/ 16 August 2011

Kumba launches broadside against Imperial’s prospects

Kumba Launches Broadside Against Imperial's Prospects

Iron ore mining giant Kumba came out guns blazing in the North Gauteng High Court on Tuesday, claiming that upstart rival Imperial Crown Trading (ICT) had submitted an “incomplete, manipulated and fraudulent” prospecting right to the department of mineral resources.

Kumba has applied to the court to set aside the department’s award of a prospecting right in 2009 over a portion of the world’s biggest opencast iron ore mine — Sishen in the Northern Cape — which Kumba owns through its subsidiary, the Sishen Iron Ore Company (Sioc).

Kumba’s allegations of fraud and forgery against ICT, which also form part of a separate criminal matter, have shaken the department of mineral resources and the process by which it vets and awards licences to mine in South Africa to its very core.

It has also not escaped attention that Imperial’s shareholders include several politically well-connected figures. These include Prudence “Gugu” Mtshali, who is said to be romantically linked with Deputy President Kgalema Motlanthe; and Jagdish Parekh, a close business associate of the Gupta family, who in turn do business with members of President Jacob Zuma’s family.

Both Kumba and ICT are claiming a 21.4% interest in the mine, worth several billion rands, with Kumba already controlling the remaining 78.6%. Both companies apparently submitted applications to the department for the unclaimed minority stake on the same day, May 4 2009.

Kumba’s counsel, Mark Antrobus SC, argued in court on Tuesday that Imperial should not have been awarded a prospecting right by the department because:

  • Kumba already held a right to mine at Sishen, which cannot be superseded by a prospecting right in the same area of land;
  • Imperial copied sections of Kumba’s own application, included certified title deeds of the area in question, and passed it off as their own;
  • Department officials in the Northern Cape licencing office may have been complicit in sharing Kumba’s documentation with ICT;
  • Imperial included other apparently forged documents in its application, including an two-year old letter from a drilling company, which purported to show that Imperial had prospecting capacity;
  • Imperial only submitted a partial application on May 4, but fraudulently backdated missing sections over the next few days, again with the complicity of departmental staff in the regional office; and
  • The regional department head had initially recommended to the national department decision-maker, deputy director general Jacinto Rocha, that Imperial’s prospecting application be refused; but Rocha overruled the recommendation without the regional office’s accompanying reports to guide him.

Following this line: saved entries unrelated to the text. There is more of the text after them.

Lemma Store_new q content :
  content ≠ [] → (zlen content < 2 ^ 32)%Z → rid_of_uuid q (sha1_hex content) = None →
  ∃ stored, Compress (Some content) = Ret stored ∧
    Store q content = Ret (stored_repo q content stored, next_rid q, sha1_hex content) ∧
    Load (stored_repo q content stored) (next_rid q) = Ret content.
Proof.
  intros Hne Hlt Hn. eexists. split; [reflexivity|].
  destruct (next_rid_fresh q) as [Hfresh Hpos].
  set (stored := size_prefix (zlen content) ++ deflate content).
  set (q1 := with_blob <[next_rid q := MkBlob (sha1_hex content) (zlen content) (Some stored) 1]> q).
  assert (Load q1 (next_rid q) = Ret content) as HL.
  { eapply Load_stored; [apply lookup_insert_eq|done|reflexivity|done| |left; by split].
    cbn. pose proof (zlen_nonneg content). lia. }
  split; [|by rewrite <- HL; apply Load_ext].
  unfold Store. destruct (Nat.eqb_spec (length content) 0) as [Hz|_].
  { by apply length_zero_iff_nil in Hz. }
  rewrite sha1_hex_exists, Hn. cbn [mbind outcome_bind Compress]. fold stored.
  rewrite insert_blob_new by (cbn; rewrite ?length_sha1_hex; done || lia). cbn [mbind outcome_bind].
  fold q1. rewrite HL. cbn [mbind outcome_bind]. by rewrite bool_decide_true.
Qed.

Lemma StoreDelta_new q content src srcContent :
  content ≠ [] → (zlen content < 2 ^ 32)%Z → (zlen srcContent < 2 ^ 32)%Z →
  rid_of_uuid q (sha1_hex content) = None → Load q src = Ret srcContent →
  (∀ d, Create (Some srcContent) (Some content) = Ret d →
    zlen (size_prefix (zlen d) ++ deflate d) ≠ zlen content) →
  ∃ d q', Create (Some srcContent) (Some content) = Ret d ∧
    StoreDelta q content src = Ret (q', next_rid q, sha1_hex content) ∧
    t_delta q' = <[next_rid q := src]> (t_delta q) ∧
    Load q' (next_rid q) = Ret d ∧ Apply (Some srcContent) d = Ret content.
Proof.
  intros Hne Hlt Hslt Hn HL Hlen.
  assert (fits srcContent ∧ fits content) as [Hf1 Hf2] by (unfold fits, maxAlloc; lia).
  destruct (create_denotes srcContent content Hf1 Hf2) as (d & Hd & Hden).
  pose proof (apply_complete srcContent d content Hf1 Hf2 Hden) as HA.
  destruct (next_rid_fresh q) as [Hfresh Hpos]. specialize (Hlen d Hd).
  set (stored := size_prefix (zlen d) ++ deflate d) in *.
  set (q1 := with_delta <[next_rid q := src]>
    (with_blob <[next_rid q := MkBlob (sha1_hex content) (zlen content) (Some stored) 1]> q)).
  assert (Load q1 (next_rid q) = Ret d) as HL1.
  { eapply Load_stored; [apply lookup_insert_eq|done|reflexivity|done| |by right].
    cbn. pose proof (zlen_nonneg content). lia. }
  exists d, (with_unclustered (λ s, {[ next_rid q ]} ∪ s) q1). split; [done|]. split_and!; [|done| |done].
  - unfold StoreDelta. destruct (Nat.eqb_spec (length content) 0) as [Hz|_].
    { by apply length_zero_iff_nil in Hz. }
    destruct (Z.leb_spec src 0) as [Hs|Hs].
    { unfold Load in HL. destruct (Z.leb_spec src 0); [done|lia]. }
    rewrite sha1_hex_exists, Hn. cbn [mbind outcome_bind]. rewrite HL. cbn [mbind outcome_bind].
    rewrite Hd. cbn [wrap_err mbind outcome_bind Compress]. fold stored.
    rewrite insert_blob_new by (cbn; rewrite ?length_sha1_hex; done || lia).
    cbn [mbind outcome_bind]. cbn zeta. fold q1. rewrite HL1. cbn [mbind outcome_bind].
    rewrite HA. cbn [wrap_err mbind outcome_bind]. by rewrite bool_decide_true.
  - rewrite <- HL1. by apply Load_ext.
Qed.
End laws.

(** ** Properties *)

(** C6. Expansion implements its specification: [Expand] returns [c] exactly
    when [c] is the artifact's content, its own blob or its delta applied to the
    content of the delta's source. *)
Theorem Expand_refines {codec : Zlib} q rid c :
  (0 < rid)%Z → Expand q rid = Ret c ↔ expands q rid c.
Proof. apply Expand_expands. Qed.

‘Need to comply with the law’

“The fundamental nature of mining rights is that you need to be exact, and you need to comply with the law,” Antrobus said.

The court will hear counter-argument from the department and from Imperial over the next two days.

Earlier on Tuesday, another Kumba senior counsel, advocate Chris Loxton argued why another party to the case — Arcelor Mittal South Africa — should not be considered as the legitimate holder of the disputed 21.4% stake in Sishen.

Arcelor Mittal had held the minority stake in the mine prior to the expiry of old order mineral rights on April 30 2009.

The steelmaker’s failure to renew its right led — a few days later — to Kumba and ICT’s rival and now contested bids for a right to acquire what they both believe was the vacant minority stake.

Loxton said that Arcelor Mittal had “fallen asleep at the wheel and was looking the other way when the five year [renewal] deadline passed”.

Arcelor Mittal had opened proceedings on Monday, arguing that its minority stake in Sishen was an undivided one, and that when Kumba had converted its majority stake it did so on Arcelor Mittal’s behalf.

Arcelor Mittal’s senior counsel Michael Kuper accused Kumba of “a very late stab in the dark in the back” in later applying for Arcelor Mittal’s portion of the mine, and cancelling a favourable iron ore supply deal between the two parties.

Judge Ray Zondo will have to adjudicate between Kumba’s and Arcelor Mittal’s competing interpretations of the Minerals and Petroleum Resources Development Act as it applies to jointly-held stakes in a single mine.

Zondo cut a patient and jovial figure, as he weighed up the protagonists’ claims, which have been made in thousands of pages of accompanying submissions.

The hearing has been set down for the entire week.